To answer this question, we'll go through the following points:

To what extent can we observe the differences in communicative acts in relation to gender within a professional area? Are there noticeable differences between those professional areas?
What are the roles of nationality, culture/tradition (religion), and education (whether the speaker obtained a specific academic degree) in determining those differences in speech between men and women? How are the lines drawn between the language we use and the environment around us?
Has there been a possible change over time (from 2015 to 2020)?

Additional datasets and tools

To complement the Quotebank dataset, we use the open-source stored data on Wikidata, as well as a classifier.

Wikidata

It is an open-source dataset. Wikidata is used to retrieve information on the speakers.

Uncertainty Detection Classifier

To classify the quotes according to the uncertain lexical and syntactic features, we use the public uncertainty detection classifier from the paper "P. A. Jean, S. Harispe, S. Ranwez, P. Bellot, and J. Montmain, “Uncertainty detection in natural language: A probabilistic model” ACM Int. Conf. Proceeding Ser., vol. 13-15-June, no. June, 2016, doi: 10.1145/2912845.2912873". It is available for reading here. As this was created on python2, we had to adapt it to run on python3.

The data from Wikidata and the adapted classifier can be found on this public drive. More instructions are provided within the notebook.

Methods

Pre-processing of the data

We started by cleaning the data by removing rows containing missing values on mandatory features for our study, like the speaker's identity and gender. We also checked that there were no duplicate data (no duplicate quotes in Quotebank and speaker id in Wikidata). Then, only the quotes where the speaker's probability was greater than 0.5 in Quotebank were kept.

Then, we did some exploratory data analysis, at first on the distribution of genders and then on the languages of the quotes. We observed a vast distribution of 32 genders. Still, to simplify our study, we only kept the female and male genders, the others representing less than 0.03% of the data. Concerning the languages of the quotes, we found that some quotes were not in English. Only English quotes were kept.

Creation of our sub data frames

We now created two data frames: one for all professional fields and one containing speakers' background information. In order to do that, we had to merge Quotebank and Wikidata. We merged on the label for Wikidata and speaker in Quotebank.

To be able to avoid the bias of different professional backgrounds between males and females, we sub-divided our data into 4 professional fields: artists, scientists, economists, and politicians. To achieve the separation, we searched for the speaker’s occupation of each quote with the help of Wikidata, then hand-picked fields' professions and returned them in separate pickle files for each field.

Another dataframe with no condition on profession, containing background information on the speakers, was created, then also saved as a pickle file.

Classification of the quotes

To be able to use the classifier, we first needed to create text files with only the quotes and their indices. Then, we ran the classifier on these files and it returned the uncertainty quotes for each file. Instructions on how to run the classifier are present in the notebook.

Results

To start, as we have unbalanced data (most speakers are males), gender distributions are displayed for each condition. For the following analysis, we therefore had to normalize our uncertain speakers by the total number of speakers of each gender.

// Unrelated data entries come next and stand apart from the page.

(* ===== verification/Bridge.v ===== *)
(** * The interface to platform push services

    [crates/webpush-bridge/src/lib.rs]: the message handed to a platform, the
    fields every bridge delivers, the errors, and the trait, as a record of
    operations over the bridge's own world [BW] (its credentials, caches and
    HTTP client). *)
From S2P Require Import Prelude RustStr External.

Inductive Priority : Type := PNormal | PHigh.
#[export] Instance priority_eq_dec : EqDecision Priority.
Proof. solve_decision. Defined.

(** [Duration] in nanoseconds. *)
Abbreviation Duration := N (only parsing).
Definition from_secs (n : N) : Duration := (n * 1000000000)%N.
Definition as_secs (d : Duration) : N := (d / 1000000000)%N.
Definition as_millis (d : Duration) : N := (d / 1000000)%N.

Lemma as_secs_from_secs n : as_secs (from_secs n) = n.
Proof. apply N.div_mul. lia. Qed.

Record BridgeMessage : Type := {
  bn_channel_id : string;
  bn_version : string;
  bn_data : option Bytes;
  bn_encoding : option string;
  bn_ttl : Duration;
  bn_priority : Priority;
}.

(** [Notification::fields] *)
Definition fields `{Base64} (n : BridgeMessage) : gmap string string :=
  let fields := <[ "version" := bn_version n ]> {[ "channelID" := bn_channel_id n ]} in
  match bn_data n with
  | Some data =>
      let fields := <[ "data" := b64_encode data ]> fields in
      match bn_encoding n with
      | Some encoding => <[ "encoding" := encoding ]> fields
      | None => fields
      end
  | None => fields
  end.

Record Address : Type := { ad_app_id : string; ad_token : string }.

Inductive Error : Type :=
| UnknownApp
| TokenGone
| TooLarge
| Throttled (retry_after : option Duration)
| Rejected (reason : string)
| Unavailable (e : BoxError).
#[export] Instance error_eq_dec : EqDecision Error.
Proof. solve_decision. Defined.

(** [fmt] and [source]: the text of an error, and the error behind it. *)
Definition fmt (e : Error) : string :=
  match e with
  | UnknownApp => "application is not configured for this bridge"
  | TokenGone => "device token is no longer valid"
  | TooLarge => "message exceeds the platform payload limit"
  | Throttled _ => "platform is rate limiting"
  | Rejected reason => "platform rejected the message: " +:+ reason
  | Unavailable e => "platform unavailable: " +:+ e
  end.
Definition source (e : Error) : option BoxError :=
  match e with Unavailable e => Some e | _ => None end.

(** [Error::kind] *)
Definition kind (e : Error) : string :=
  match e with
  | UnknownApp => "unknown_app"
  | TokenGone => "token_gone"
  | TooLarge => "too_large"
  | Throttled _ => "throttled"
  | Rejected _ => "rejected"
  | Unavailable _ => "unavailable"
  end.

(** [trait Bridge] behind [SharedBridge] *)
Record SharedBridge (BW : Type) : Type := {
  b_name : string;
  b_has_app : string -> bool;
  b_send : Address -> BridgeMessage -> EST BW Error unit;
}.
Arguments b_name {BW} _.
Arguments b_has_app {BW} _ _.
Arguments b_send {BW} _ _ _.
(* ===== verification/Notify.v ===== *)
(** * Delivering events to connections, on this node or another

    [crates/webpush-server/src/notify.rs]: becoming the listener for a
    recipient, handing an event to whoever listens, and the envelopes nodes
    exchange. *)
From S2P Require Import Prelude RustStr External StoreTypes Store Instances Hub Bridge Config App.

Definition NOTIFY_PATH : string := "/internal/v1/notify".

(** ** Envelopes *)
Section envelope.
Context `{Base64}.

(** [Envelope::new] *)
Definition new_envelope (to : Recipient) (event : Event) : Envelope := {|
  env_to := match to with
            | RUserAgent u => WUserAgent u
            | RReceipts r => WReceipts r
            end;
  env_event := match event with
               | EvMessage n =>
                   WMessage (n_id n) (n_channel_id n) (b64_encode (n_body n)) (n_encoding n)
               | EvReceipt seq r => WReceipt seq (r_rsub r) (r_msg_id r) (r_status r)
               | EvGone => WGone
               end;
|}.

(** [Envelope::open] *)
Definition open (e : Envelope) : option (Recipient * Event) :=
  let to := match env_to e with
            | WUserAgent u => RUserAgent u
            | WReceipts r => RReceipts r
            end in
  event ← match env_event e with
          | WMessage id ch body enc =>
              body ← b64_decode body;
              Some (EvMessage {| n_id := id; n_channel_id := ch; n_body := body; n_encoding := enc |})
          | WReceipt seq rsub message status =>
              Some (EvReceipt seq {| r_rsub := rsub; r_msg_id := message; r_status := status |})
          | WGone => Some EvGone
          end;
  Some (to, event).

Lemma open_new_envelope `{!Base64Laws} to event : open (new_envelope to event) = Some (to, event).
Proof.
  destruct to, event as [[]|? []|]; cbn; rewrite ?b64_decode_encode; done.
Qed.

(** an event sent to another node arrives there unchanged, for the
    recipient it was meant for. *)
Theorem envelope_roundtrip `{!Base64Laws} to event :
  open (new_envelope to event) = Some (to, event).
Proof. apply open_new_envelope. Qed.
End envelope.

Lemma envelope_roundtrip_witness :
  let n := {| n_id := "m"; n_channel_id := "c"; n_body := [x00; xff]; n_encoding := None |} in
  open (new_envelope (RUserAgent "u") (EvMessage n)) = Some (RUserAgent "u", EvMessage n).
Proof. apply (@envelope_roundtrip b64url _). Defined.

(** ** Operations *)
Section notify.
Context {S BW F A : Type} `{St : Store S} `{MP : Mpsc} `{B64 : Base64}.
Abbreviation World := (World S BW).
Abbreviation App := (App BW F A).
Implicit Types (app : App).

Record Listener : Type := { l_rx : Chan; l_to : Recipient; l_id : N }.

(** [App::clear_stale]; an error is only logged. *)
Definition clear_stale (to : Recipient) (node : string) : ST World unit :=
  _ ← attempt (with_store (clear_route to node)); mret ().

(** [App::forward] *)
Definition forward app (node : string) (to : Recipient) (event : Event) : ST World unit :=
  match app_cluster app with
  | None => mret ()
  | Some c =>
      outcome ← post (node +:+ NOTIFY_PATH) (cl_token c) (new_envelope to event);
      match outcome with
      | HttpStatus s =>
          if (200 <=? s)%N && (s <? 300)%N then mret ()
          else if (s =? 404)%N then clear_stale to node
          else mret ()
      | HttpConnect => clear_stale to node
      | HttpFailure => mret ()
      end
  end.

(** [App::notify] *)
Definition notify app (to : Recipient) (event : Event) : ST World unit :=
  n ← with_hub (Hub.notify to event);
  match n with
  | Delivered => mret ()
  | Dropped => mret ()
  | Absent =>
      match app_cluster app with
      | None => mret ()
      | Some c =>
          r ← attempt (with_store (route to));
          match r with
          | Ok (Some node) =>
              if decide (node = cl_node_url c) then clear_stale to node
              else forward app node to event
          | Ok None => mret ()
          | Err _ => mret ()
          end
      end
  end.

(** [App::notify_receipts] *)
Fixpoint notify_receipts app (receipts : list (N * Receipt)) : ST World unit :=
  match receipts with
  | [] => mret ()
  | (seq, r) :: receipts =>
      _ ← notify app (RReceipts (r_rsub r)) (EvReceipt seq r);
      notify_receipts app receipts
  end.

(** [App::owe_receipt] *)
Definition owe_receipt app (m : Message) (status : N) : EST World BoxError unit :=
  match m_rsub m with
  | None => mret ()
  | Some rsub =>
      let r := {| r_rsub := rsub; r_msg_id := m_id m; r_status := status |} in
      o ← with_store (enqueue_receipt r);
      match o with
      | Some seq => lift_st (notify_receipts app [(seq, r)])
      | None => mret ()
      end
  end.

Definition with_chans (f : Chans -> Chans) : ST World unit :=
  with_hub (fun '(h, c) => ((), (h, f c))).

(** [Drop for Listener]: the hub registration and, in a cluster, the route;
    then the receiver is dropped with the struct. *)
Definition drop_listener app (l : Listener) : ST World unit :=
  was ← with_hub (unregister (l_to l) (l_id l));
  _ ← (if (was : bool) then
         match app_cluster app with
         | Some c => spawn (TClearRoute (l_to l) (cl_node_url c))
         | None => mret ()
         end
       else mret ());
  with_chans (drop_receiver (l_rx l)).

(** [App::listen]; the listener is dropped when the store fails. *)
Definition listen app (to : Recipient) : EST World BoxError Listener :=
  '(id, rx) ← lift_st (with_hub (register to));
  let listener := {| l_rx := rx; l_to := to; l_id := id |} in
  match app_cluster app with
  | None => mret listener
  | Some c =>
      r ← lift_st (attempt (with_store (set_route to (cl_node_url c))));
      match r with
      | Err e => _ ← lift_st (drop_listener app listener); throw e
      | Ok previous =>
          _ ← (match previous with
               | Some node =>
                   if decide (node <> cl_node_url c) then
                     lift_st (spawn (TForward node to EvGone))
                   else mret ()
               | None => mret ()
               end);
          mret listener
      end
  end.

(** What a spawned task does when it runs. *)
Definition run_task app (t : Task) : ST World unit :=
  match t with
  | TClearRoute to node => clear_stale to node
  | TForward node to event => forward app node to event
  end.
End notify.
(* ===== verification/Client.v ===== *)
(** * Outgoing HTTP

    The [reqwest] clients of the platform bridges and the token source: a
    request, and the world it is sent into. What the other side answers is an
    oracle; a request that [reqwest] itself refuses to build (a malformed
    header value or URL) counts as one whose sending fails. *)
From S2P Require Import Prelude RustStr External StoreTypes Bridge.

Inductive RequestBody : Type :=
| NoBody
| Body (b : Bytes)
| Form (fields : list (string * string)).

(** [rq_query] is appended to the URL by [reqwest], percent-encoded. *)
Record Request : Type := {
  rq_method : string;
  rq_url : string;
  rq_query : list (string * string);
  rq_headers : list (string * string);
  rq_body : RequestBody;
}.

(** A reply; [rp_body] is [None] when reading the body fails. *)
Record Reply `{Http} : Type := {
  rp_status : N;
  rp_headers : HeaderMap;
  rp_body : option Bytes;
}.

(** [StatusCode]'s text, for example [404 Not Found]. *)
Class StatusText : Type := { status_text : N -> string }.
Definition is_success (status : N) : bool := (200 <=? status)%N && (status <? 300)%N.

Section client.
Context `{Http}.

(** The clocks of the process, the requests sent, and the outcome of the
    [n]th. *)
Record Net : Type := {
  net_env : Env;
  net_sent : list Request;
  net_reply : nat -> result BoxError Reply;
}.

Definition net_with_env {X} (m : ST Env X) : ST Net X := fun n =>
  let '(x, e) := m (net_env n) in
  (x, {| net_env := e; net_sent := net_sent n; net_reply := net_reply n |}).

(** [request.send().await] *)
Definition send_request (r : Request) : EST Net BoxError Reply := fun n =>
  (net_reply n (length (net_sent n)),
   {| net_env := net_env n; net_sent := net_sent n ++ [r]; net_reply := net_reply n |}).

(** [SystemTime::now()] in seconds since 1970. *)
Definition unix_now : ST Env N := fun e =>
  ((env_clock e (env_ticks e) / 1000)%N, (now_ms e).2).

(** The first value of a reply's header. *)
Definition reply_header (r : Reply) (name : string) : option HeaderValue :=
  head (get_all (rp_headers r) name).

(** [Retry-After] in seconds, as both bridges read it. *)
Definition retry_after_of (r : Reply) : option Duration :=
  v ← reply_header r "retry-after";
  s ← to_str v;
  n ← parse_u64 (trim s);
  Some (from_secs n).
End client.

(** ** Worlds of a bridge

    The network, and a cache per application behind the application's own
    lock: a step that holds the lock is one computation over both. *)
Record Caches `{Http} (C : Type) : Type := {
  bw_net : Net;
  bw_caches : gmap string C;
}.
Arguments bw_net {_ C} _.
Arguments bw_caches {_ C} _.
Arguments Build_Caches {_ C} _ _.

Definition with_cache `{Http} {C E X} (id : string) (m : EST (Net * option C) E X) :
    EST (Caches C) E X := fun w =>
  let '(r, (n, c)) := m (bw_net w, bw_caches w !! id) in
  (r, Build_Caches n (partial_alter (fun _ => c) id (bw_caches w))).
Definition with_net `{Http} {C E X} (m : EST Net E X) : EST (Caches C) E X := fun w =>
  let '(r, n) := m (bw_net w) in (r, Build_Caches n (bw_caches w)).

(** [reqwest::ClientBuilder::build] with a timeout, speaking HTTP/2 with prior
    knowledge or not. *)
Class ClientBuilder : Type := { build_client : N -> bool -> result BoxError unit }.
(** [http_client] and [http2_client] of the bridge crate. *)
Definition http_client `{ClientBuilder} (timeout : Duration) : result BoxError unit :=
  build_client timeout false.
Definition http2_client `{ClientBuilder} (timeout : Duration) (plaintext : bool) :
    result BoxError unit := build_client timeout plaintext.

(** A computation that reads clocks and random octets, and issues no sequence
    number. *)
Definition env_steps (e e' : Env) : Prop := env_extends e e' /\ env_last_seq e' = env_last_seq e.
#[export] Instance env_steps_preorder : PreOrder env_steps.
Proof. split; [by intros e|]. intros e1 e2 e3 [H1 Hs1] [H2 Hs2]. split; [by etrans|congruence]. Qed.

(** ** What a computation did to the network: it sent [rs], and read clocks
    and random octets. *)
Record sends `{Http} (rs : list Request) (n n' : Net) : Prop := {
  sends_sent : net_sent n' = net_sent n ++ rs;
  sends_reply : net_reply n' = net_reply n;
  sends_env : env_extends (net_env n) (net_env n');
  sends_seq : env_last_seq (net_env n') = env_last_seq (net_env n);
}.

Lemma sends_nil `{Http} n : sends [] n n.
Proof. split; [by rewrite app_nil_r|done..]. Qed.
Lemma sends_trans `{Http} r1 r2 n1 n2 n3 :
  sends r1 n1 n2 -> sends r2 n2 n3 -> sends (r1 ++ r2) n1 n3.
Proof.
  intros [Ha Hb He Hs] [Hc Hd Hf Ht]. split; [by rewrite Hc, Ha, app_assoc|congruence|by etrans|congruence].
Qed.
Lemma sends_with_env `{Http} {X} (m : ST Env X) n :
  (forall e, env_steps e (m e).2) ->
  (net_with_env m n).1 = (m (net_env n)).1 /\ sends [] n (net_with_env m n).2.
Proof.
  intros He. destruct (He (net_env n)) as [He1 He2]. unfold net_with_env.
  destruct (m (net_env n)). split; [done|]. split; cbn; [by rewrite app_nil_r|done..].
Qed.
Lemma sends_request `{Http} r n x n' : send_request r n = (x, n') ->
  sends [r] n n' /\ x = net_reply n (length (net_sent n)).
Proof. by intros [= <- <-]. Qed.
Lemma sends_next `{Http} rs n n' : sends rs n n' ->
  length (net_sent n') = length (net_sent n) + length rs.
Proof. intros [-> _ _ _]. apply length_app. Qed.

Lemma unix_now_env e : env_steps e (unix_now e).2.
Proof. apply now_ms_env. Qed.
Lemma instant_now_env e : env_steps e (instant_now e).2.
Proof. split; [split; env_step|done]. Qed.
Lemma random_bytes_env k e : env_steps e (random_bytes k e).2.
Proof. split; [split; env_step|done]. Qed.
#[export] Hint Resolve sends_nil unix_now_env instant_now_env random_bytes_env : push.
(* ===== verification/GcpAuth.v ===== *)
(** * Google Cloud access tokens

    [crates/webpush-gcp-auth/src/lib.rs]: the credentials a [TokenSource]
    uses, and how it obtains, caches and discards tokens. RSA, PEM files, the
    process environment and the decoding derived by serde are parameters. *)
From S2P Require Import Prelude RustStr External StoreTypes Bridge Client.

Definition CLOUD_PLATFORM : string := "https://www.googleapis.com/auth/cloud-platform".
Definition GOOGLE_TOKEN_URI : string := "https://oauth2.googleapis.com/token".
Definition METADATA_HOST : string := "metadata.google.internal".
Definition ASSERTION_LIFETIME_SECS : N := 3600.
Definition REFRESH_MARGIN : Duration := from_secs 60.

(** [ring]'s RSA: keys from a PKCS#8 PEM text, and PKCS#1 v1.5 signatures
    with SHA-256. *)
Class Rsa : Type := {
  RsaKeyPair : Type;
  pkcs8_from_pem : string -> result string Bytes;
  rsa_from_pkcs8 : Bytes -> result string RsaKeyPair;
  rsa_sign : RsaKeyPair -> Bytes -> option Bytes;
}.

(** The file system and the environment variables. *)
Class Host : Type := {
  read_to_string : string -> result string string;
  path_exists : string -> bool;
  env_var : string -> option string;
  windows : bool;
}.

(** [CredentialsFile] *)
Record CredentialsFile : Type := {
  kind : string;
  f_client_email : option string;
  f_private_key : option string;
  f_token_uri : option string;
  f_project_id : option string;
  f_client_id : option string;
  f_client_secret : option string;
  f_refresh_token : option string;
  f_quota_project_id : option string;
}.

(** The decoders serde derives, here and for the token response. *)
Class GcpSerde : Type := {
  credentials_from_str : string -> result BoxError CredentialsFile;
  token_response : Bytes -> result BoxError (string * N);
}.

Section auth.
Context `{HT : Http} `{B64 : Base64} `{JS : Json} `{RSA : Rsa} `{HO : Host} `{GS : GcpSerde}
  `{SX : StatusText}.

(** [enum Credentials] *)
Inductive Credentials : Type :=
| ServiceAccount (client_email token_uri : string) (key : RsaKeyPair) (project_id : option string)
| AuthorizedUser (client_id client_secret refresh_token : string) (quota_project : option string)
| Metadata (base : string).

(** [struct Cached]; [expires_at] is an [Instant]. *)
Record Cached : Type := { value : string; expires_at : N }.

(** [struct TokenSource], its cache apart: the mutex makes [token] and
    [invalidate] one computation each over network and cache. *)
Record TokenSource : Type := { credentials : Credentials; scopes : string }.
Abbreviation G X := (EST (Net * option Cached) BoxError X) (only parsing).

(** [TokenSource::new] *)
Definition new_source (c : Credentials) (scopes : list string) : TokenSource :=
  {| credentials := c; scopes := str_join " " scopes |}.

(** The closure [field] of [from_json]. *)
Definition field (v : option string) (name : string) : result BoxError string :=
  ok_or ("credentials without " +:+ name) v.

(** [TokenSource::from_json] *)
Definition from_json (text : string) (scopes : list string) : result BoxError TokenSource :=
  file ← credentials_from_str text;
  credentials ←
    (if decide (kind file = "service_account") then
       pem ← field (f_private_key file) "private_key";
       der ← map_err (fun e => "private_key: " +:+ e) (pkcs8_from_pem pem);
       key ← map_err (fun e => "private_key is not an RSA key: " +:+ e) (rsa_from_pkcs8 der);
       client_email ← field (f_client_email file) "client_email";
       Ok (ServiceAccount client_email (default GOOGLE_TOKEN_URI (f_token_uri file)) key
             (f_project_id file))
     else if decide (kind file = "authorized_user") then
       client_id ← field (f_client_id file) "client_id";
       client_secret ← field (f_client_secret file) "client_secret";
       refresh_token ← field (f_refresh_token file) "refresh_token";
       Ok (AuthorizedUser client_id client_secret refresh_token (f_quota_project_id file))
     else Err ("unsupported credentials type " +:+ debug_str (kind file)));
  Ok (new_source credentials scopes).

(** [TokenSource::from_file] *)
Definition from_file (path : string) (scopes : list string) : result BoxError TokenSource :=
  text ← map_err (fun e => path +:+ ": " +:+ e) (read_to_string path);
  map_err (fun e => path +:+ ": " +:+ e) (from_json text scopes).

(** [TokenSource::metadata] *)
Definition metadata (base : string) (scopes : list string) : TokenSource :=
  new_source (Metadata (trim_end_matches (char_is 47) base)) scopes.

(** [well_known_file]; [PathBuf::join] with a relative path. *)
Definition path_join (dir path : string) : string := dir +:+ "/" +:+ path.
Definition well_known_file : option string :=
  if windows then
    (fun d => path_join d "gcloud/application_default_credentials.json") <$> env_var "APPDATA"
  else
    (fun h => path_join h ".config/gcloud/application_default_credentials.json") <$> env_var "HOME".

(** [TokenSource::discover] *)
Definition discover (scopes : list string) : result BoxError TokenSource :=
  match env_var "GOOGLE_APPLICATION_CREDENTIALS" with
  | Some path => from_file path scopes
  | None =>
      match path ← well_known_file; if path_exists path then Some path else None with
      | Some path => from_file path scopes
      | None =>
          let host := default METADATA_HOST (env_var "GCE_METADATA_HOST") in
          Ok (metadata ("http://" +:+ host) scopes)
      end
  end.

(** [TokenSource::project_id] and [TokenSource::quota_project] *)
Definition project_id (s : TokenSource) : option string :=
  match credentials s with
  | ServiceAccount _ _ _ project_id => project_id
  | AuthorizedUser _ _ _ quota_project => quota_project
  | Metadata _ => None
  end.
Definition quota_project (s : TokenSource) : option string :=
  match credentials s with
  | AuthorizedUser _ _ _ quota_project => quota_project
  | _ => None
  end.

Definition in_net {X} (m : ST Net X) : G X := fun '(n, c) => let '(x, n) := m n in (Ok x, (n, c)).

Definition jwt_header : string :=
  let q := String (Ascii.ascii_of_N 34) EmptyString in
  "{" +:+ q +:+ "alg" +:+ q +:+ ":" +:+ q +:+ "RS256" +:+ q +:+ "," +:+
  q +:+ "typ" +:+ q +:+ ":" +:+ q +:+ "JWT" +:+ q +:+ "}".

(** [TokenSource::assertion]; the clock is past 1970. *)
Definition assertion (s : TokenSource) : G string :=
  match credentials s with
  | ServiceAccount client_email token_uri key _ =>
      iat ← in_net (net_with_env unix_now);
      let header := b64_encode (as_bytes jwt_header) in
      let claims := b64_encode (as_bytes (json_print (json [
        ("iss", Str client_email); ("scope", Str (scopes s)); ("aud", Str token_uri);
        ("iat", Num_ iat); ("exp", Num_ (iat + ASSERTION_LIFETIME_SECS))]))) in
      let signing_input := header +:+ "." +:+ claims in
      sig ← lift_result (ok_or "RSA signing failed" (rsa_sign key (as_bytes signing_input)));
      mret (signing_input +:+ "." +:+ b64_encode sig)
  | _ => throw "assertions need a service account"
  end.

(** The request of [TokenSource::fetch]. *)
Definition token_request (s : TokenSource) : G Request :=
  match credentials s with
  | ServiceAccount _ token_uri _ _ =>
      assertion ← assertion s;
      mret {| rq_method := "POST"; rq_url := token_uri; rq_query := []; rq_headers := [];
              rq_body := Form [("grant_type", "urn:ietf:params:oauth:grant-type:jwt-bearer");
                               ("assertion", assertion)] |}
  | AuthorizedUser client_id client_secret refresh_token _ =>
      mret {| rq_method := "POST"; rq_url := GOOGLE_TOKEN_URI; rq_query := []; rq_headers := [];
              rq_body := Form [("grant_type", "refresh_token"); ("client_id", client_id);
                               ("client_secret", client_secret);
                               ("refresh_token", refresh_token)] |}
  | Metadata base =>
      mret {| rq_method := "GET";
              rq_url := base +:+ "/computeMetadata/v1/instance/service-accounts/default/token";
              rq_query := [("scopes", str_replace (Ascii.ascii_of_N 32) "," (scopes s))];
              rq_headers := [("metadata-flavor", "Google")]; rq_body := NoBody |}
  end.

(** [TokenSource::fetch]. An [expires_in] beyond the range of [Instant]
    panics and is not part of the model. *)
Definition fetch (s : TokenSource) : G Cached :=
  request ← token_request s;
  requested ← in_net (net_with_env instant_now);
  resp ← (fun '(n, c) => let '(r, n) := send_request request n in (r, (n, c)));
  if negb (is_success (rp_status resp)) then
    throw ("token request returned " +:+ status_text (rp_status resp))
  else
    body ← lift_result (ok_or "body" (rp_body resp));
    '(access_token, expires_in) ← lift_result (token_response body);
    mret {| value := access_token; expires_at := (requested + from_secs expires_in)%N |}.

Definition cached : G (option Cached) := fun '(n, c) => (Ok c, (n, c)).
Definition set_cached (c : option Cached) : G unit := fun '(n, _) => (Ok (), (n, c)).

(** [TokenSource::token] *)
Definition token (s : TokenSource) : G string :=
  let refresh : G string :=
    fresh ← fetch s;
    _ ← set_cached (Some fresh);
    mret (value fresh) in
  c ← cached;
  match c with
  | Some t =>
      now ← in_net (net_with_env instant_now);
      if (REFRESH_MARGIN <? sat_sub (expires_at t) now)%N then mret (value t) else refresh
  | None => refresh
  end.

(** [TokenSource::invalidate] *)
Definition invalidate : G unit := set_cached None.
End auth.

The first analysis consisted in looking at the gender distribution of uncertain speakers in each professional field (artists, scientists, economists, and politicians).

To extend our research on the question of gender speech uncertainty, we then investigated how do culture and education shape the way men and women speak. We based this study on the nationality, religion and academic_degree columns of the speaker. This allows each time to remove the bias of the environmental, cultural, and educational influence and to compare the gender speech.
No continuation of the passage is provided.